> **EXERCISE PROMPT**: Your answer should repeat every line of the records below in which the word "pbind" appears.

**********

Lemma quiet_tt_wrap (model : Model) (src_dict fwrap_dict : list (string * string))
    (out : string) (refl : bool) :
  quiet (tt_wrap model src_dict fwrap_dict out refl).
Proof.
  unfold tt_wrap, mbind, prog_bind. cbv zeta.
  apply quiet_bind; [apply quiet_plift | intros sc].
  apply quiet_bind; [apply quiet_plift | intros ttlog2].
  apply quiet_bind; [apply quiet_plift | intros [|]]; [apply quiet_raise|].
  apply quiet_pfor. intros iw.
  apply quiet_bind; [apply quiet_plift | intros sub_dict].
  apply quiet_bind.
  - apply quiet_pfor. intros key.
    apply quiet_bind; [apply quiet_plift | intros src].
    apply quiet_bind; [apply quiet_plift | intros dest].
    apply quiet_rttree_reduce.
  - intros _. apply quiet_bind; [apply quiet_plift | intros cmd].
    apply quiet_spawn_to.
Qed.

Lemma stuck_raise {A} (e : exn) : stuck (praise (W := world) (A := A) e).
Proof. intros w. exists e, w. reflexivity. Qed.

Lemma stuck_bind_l {A B} (c : prog world A) (k : A → prog world B) :
  stuck c → stuck (pbind c k).
Proof.
  intros Hc w. destruct (Hc w) as (e & w' & Hcw).
  exists e, w'. unfold pbind. rewrite Hcw. reflexivity.
Qed.

Lemma stuck_bind_r {A B} (c : prog world A) (k : A → prog world B) :
  (∀ a, stuck (k a)) → stuck (pbind c k).
Proof.
  intros Hk w. unfold pbind. destruct (c w) as [[a|e] w1].
  - apply Hk.
  - exists e, w1. reflexivity.
Qed.

Lemma stuck_pfor_cons {A} (a : A) (items : list A) (body : A → prog world unit) :
  stuck (body a) → stuck (pfor (a :: items) body).
Proof. intros Ha. simpl. apply stuck_bind_l. exact Ha. Qed.

Lemma klems_wrap_stuck (model : Model) (src_dict fwrap_dict : list (string * string))
    (out : string) :
  stuck (klems_wrap model src_dict fwrap_dict out).
Proof.
  unfold klems_wrap, mbind, prog_bind.
  apply stuck_bind_r. intros _. apply stuck_raise.
Qed.

(** X17: klems_wrap never returns normally: whatever the staged
    dictionaries and the files, it ends in an exception (at the latest
    the AttributeError of model.window), and it has not invoked the
    simulator. *)
Theorem klems_wrap_never_returns (model : Model)
    (src_dict fwrap_dict : list (string * string)) (out : string) (w : world) :
  ∃ e w',
    klems_wrap model src_dict fwrap_dict out w = (Raise e, w') ∧
    invocations w' = invocations w.
Proof.
  destruct (klems_wrap_stuck model src_dict fwrap_dict out w) as (e & w' & Hrun).
  exists e, w'. split; [exact Hrun|].
  exact (quiet_klems_wrap model src_dict fwrap_dict out _ _ _ Hrun).
Qed.

Lemma rttree_reduce_visible_run (ttrank ttlog2 pctcull : Z) (refl : bool)
    (src dest : string) (w : world) :
  (0 ≤ pctcull)%Z →
  ∃ msg w',
    rttree_reduce ttrank ttlog2 pctcull refl src dest "Visible" w
      = (Raise (TypeError msg), w') ∧
    files w' = <[dest := ""]> (files w).
Proof.
  intros Hcull. unfold rttree_reduce. cbv zeta.
  rewrite !(decide_True (P := "Visible" = "Visible")) by reflexivity.
  unfold mbind, prog_bind, pbind, plift, spawn_to, spawn, write_file, praise.
  destruct posix; cbn; repeat case_decide; try lia; cbn;
    unfold mbind, prog_bind, pbind; cbn;
    eexists _, _; (split; [reflexivity|]); reflexivity.
Qed.

(** X18: for the visible spectrum and a culling percentage that is not
    negative, rttree_reduce always ends in a TypeError, because the
    command of the reduction holds integers; at that point the
    destination file has been opened for writing and is empty, and the
    simulator has not been invoked. *)
Theorem rttree_reduce_visible_type_error (ttrank ttlog2 pctcull : Z) (refl : bool)
    (src dest : string) (w : world) :
  (0 ≤ pctcull)%Z →
  ∃ msg w',
    rttree_reduce ttrank ttlog2 pctcull refl src dest "Visible" w
      = (Raise (TypeError msg), w') ∧
    files w' !! dest = Some "" ∧
    (∀ p, p ≠ dest → files w' !! p = files w !! p) ∧
    invocations w' = invocations w.
Proof.
  intros Hcull.
  destruct (rttree_reduce_visible_run ttrank ttlog2 pctcull refl src dest w Hcull)
    as (msg & w' & Hrun & Hfiles).
  exists msg, w'. split; [exact Hrun|]. rewrite Hfiles.
  split; [apply lookup_insert_eq|].
  split; [intros p Hp; apply lookup_insert_ne; congruence|].
  exact (quiet_rttree_reduce _ _ _ _ _ _ _ _ _ _ Hrun).
Qed.
Lemma dict_get_Ok_in {V} (k : string) (d : list (string * V)) (v : V) :
  dict_get k d = Ok v → In k (map fst d).
Proof.
  induction d as [|[k' v'] d IH]; simpl; [discriminate|].
  destruct (decide (k' = k)) as [->|_]; [left; reflexivity | right; auto].
Qed.

Lemma tt_wrap_stuck (model : Model) (src_dict fwrap_dict : list (string * string))
    (out : string) (refl : bool) (key : string) :
  windows model ≠ [] →
  In key (map fst src_dict) → endswith key "0" = true →
  stuck (tt_wrap model src_dict fwrap_dict out refl).
Proof.
  intros Hwin Hkey Hend. unfold tt_wrap, mbind, prog_bind.
  apply stuck_bind_r; intros sc.
  apply stuck_bind_r; intros ttlog2.
  apply stuck_bind_r; intros [|]; [apply stuck_raise|].
  destruct (windows model) as [|w0 ws]; [congruence|].
  rewrite enumerate_cons. apply stuck_pfor_cons. cbv zeta.
  apply stuck_bind_r; intros sub_dict.
  apply stuck_bind_l.
  change (pretty (0, w0).1) with "0".
  assert (Hin : In key (List.filter (λ k, endswith k "0") (map fst src_dict))).
  { apply filter_In. split; assumption. }
  destruct (List.filter (λ k, endswith k "0") (map fst src_dict)) as [|k0 ks];
    [destruct Hin|].
  apply stuck_pfor_cons.
  apply stuck_bind_r; intros src.
  apply stuck_bind_r; intros dest.
  intros w.
  destruct (rttree_reduce_visible_run 4 (py_trunc ttlog2) 90 refl src dest w)
    as (msg & w' & Hrun & _); [lia|].
  exists (TypeError msg), w'. exact Hrun.
Qed.

Lemma quiet_wrap_stage (model : Model) (src_dict fwrap_dict : list (string * string))
    (out : string) (refl wrap klems : bool) :
  quiet (if wrap then
           if klems then klems_wrap model src_dict fwrap_dict out
           else tt_wrap model src_dict fwrap_dict out refl
         else
           pfor src_dict (λ kf,
             let out_name := path_stem out +:+ "_" +:+ kf.1 +:+ ".mtx" in
             rename kf.2 (path_join (path_parent out) out_name))).
Proof.
  destruct wrap; [destruct klems|].
  - apply quiet_klems_wrap.
  - apply quiet_tt_wrap.
  - apply quiet_pfor. intros kf. apply quiet_rename.
Qed.

(** X19: when the invocations of the simulator succeed, the passes
    inside the temporary directory invoke it once per window, and twice
    per window when the forward pass is asked for; the wrapping or
    renaming stage that follows adds no invocation, however it ends. *)
Theorem run_passes_invocations (model : Model) (out : string) (opt : option string)
    (refl forw wrap klems : bool) (td : string) (w : world) :
  (∀ s r e o fs, (rfluxmtx s r e o fs).1 = Ok ()) →
  ∃ r w',
    run_passes model out opt refl forw wrap klems td w = (r, w') ∧
    invocations w' =
      invocations w + (if forw then 2 else 1) * length (windows model).
Proof.
  intros Hrun. unfold run_passes. cbv zeta.
  destruct (passes_invocations model td opt refl forw w Hrun) as (w1 & Hb & Hn1 & Hf).
  cbv zeta in Hb, Hf.
  unfold mbind, prog_bind. unfold pbind at 1. rewrite Hb.
  pose proof (quiet_wrap_stage model
    (stage_paths td (length (windows model)) refl forw).1
    (stage_paths td (length (windows model)) refl forw).2 out refl wrap klems) as Hq.
  destruct forw.
  - destruct (Hf eq_refl) as (w2 & Hf2 & Hn2).
    unfold pbind at 1. rewrite Hf2.
    match goal with |- ∃ r w', ?c w2 = _ ∧ _ => destruct (c w2) as [r w'] eqn:Hst end.
    exists r, w'. split; [reflexivity|].
    rewrite (Hq _ _ _ Hst). lia.
  - unfold pbind at 1, mret, prog_ret, pret.
    match goal with |- ∃ r w', ?c w1 = _ ∧ _ => destruct (c w1) as [r w'] eqn:Hst end.
    exists r, w'. split; [reflexivity|].
    rewrite (Hq _ _ _ Hst). lia.
Qed.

**********

> **THE COMPLETED TASK**:
  stuck c → stuck (pbind c k).
  exists e, w'. unfold pbind. rewrite Hcw. reflexivity.
  (∀ a, stuck (k a)) → stuck (pbind c k).
  intros Hk w. unfold pbind. destruct (c w) as [[a|e] w1].
  unfold mbind, prog_bind, pbind, plift, spawn_to, spawn, write_file, praise.
    unfold mbind, prog_bind, pbind; cbn;
  unfold mbind, prog_bind. unfold pbind at 1. rewrite Hb.
    unfold pbind at 1. rewrite Hf2.
  - unfold pbind at 1, mret, prog_ret, pret.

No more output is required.